Just two months ago, PLN reported on Corrections Corporation of America’s tacit admission of failure, evidenced by the firm rebranding itself as “CoreCivic.” PLN managing editor Alex Friedmann said of the name change, “If nothing else this rebranding effort indicates the company knows its CCA brand – which it developed over more than 30 years – had become a liability due to its connection with higher levels of violence, sexual abuse, corruption and questionable cost savings at CCA-run prisons and jails. The company may now be called CoreCivic but it will always be remembered as CCA and can’t escape its past.” [See: PLN, Nov. 2016, p.51].

In a new development reported on December 13, 2016, Community Initiatives for Visiting Immigrants in Confinement (CIVIC), a national non-profit organization that works on issues related to U.S. immigration detention, announced that CoreCivic had violated its common-law trademark rights. In fact, CIVIC opposes the use of privately-operated detention facilities and had previously raised concerns about the sexual abuse of detainees at a CCA facility in San Diego. The organization has retained attorney Jonathan Kirsch and the law office of Kendall Brill & Kelly to address the trademark violation.

“It is shocking that CCA would steal our name in what can only be construed as an effort to create undue confusion for immigrants in detention and exploit the goodwill associated with our name,” stated Christina Fialho, co-founder and executive director of CIVIC. Attorney Kirsch added, “There is an irony to the fact that a corporation in the business of running private prisons chooses to re-brand itself with the trademark of one of its most active critics and watchdogs. Whatever the motive, however, the new name is likely to result in confusion among the clients, supporters and regulators who already know the good work of CIVIC in the field of prisoner services and prison reform.”

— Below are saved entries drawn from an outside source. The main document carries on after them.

(* ===== verification/ExprParser.v ===== *)
(** * ExprParser: the expression and suffix-term parser (spec 4.2, 4.3)

    [expression], [factor], [suffixTerm], [atom], [arrayTerm],
    [associativeArray], [pair], [arrayBracket], [funcCallTrailer] and
    [emptyArg] of [src/server/src/parser/newtry/parser/parser.ts] (lines
    837-1279).  They form one mutual [Fixpoint] over a fuel argument.
    Every call and every iteration of a loop uses one unit of fuel.  Each
    [while] or [do ... while] loop of the source is a function of its own
    ([pratt], [factor_chain], [suffix_trailers], [array_items],
    [assoc_pairs], [call_args]).  Its parameters are the local variables
    the loop updates.  The [try]/[catch] of [expression] is [catchM]: a
    thrown [ParseError] is turned into an [InvalidExpr] node after
    [synchronize].  [OutOfFuel] passes through the [catchM]. *)

From S2P Require Import Prelude Tokens Ast TokenBuffer.

(** A message with a quoted fragment: [q "x"] is ["x"] between double
    quotes. *)
Definition q (s : string) : string := dq +:+ s +:+ dq.

Definition msg_ternary_colon : string := "Expect a " +:+ q ":" +:+ " in ternary expression".
Definition msg_precent : string := "Expect " +:+ q "%" +:+ " in precent expression".
Definition msg_array_end : string := "Expect a " +:+ q "]" +:+ " to end array".
Definition msg_dict_end : string :=
  "Expect a " +:+ q "}" +:+ " at the end of associative array".
Definition msg_pair_colon : string :=
  "Expect a " +:+ q ":" +:+ " on key-value pairs in associative array".
Definition msg_index_end : string := "Expected a " +:+ q "]" +:+ " at end of array index ".
Definition msg_call_end : string := "Expected a " +:+ q ")" +:+ " at end of call".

According to CoreCivic CEO Damon Hininger, the company decided to change its name in order to “give them access to new markets in states like California that have previously resisted private-prison firms.” Coincidentally (or not), CIVIC is based in California.

Although CCA has rebranded itself, its new corporate name does not appear on its headquarters in Nashville, Tennessee – as if it is ashamed of being publicly identified.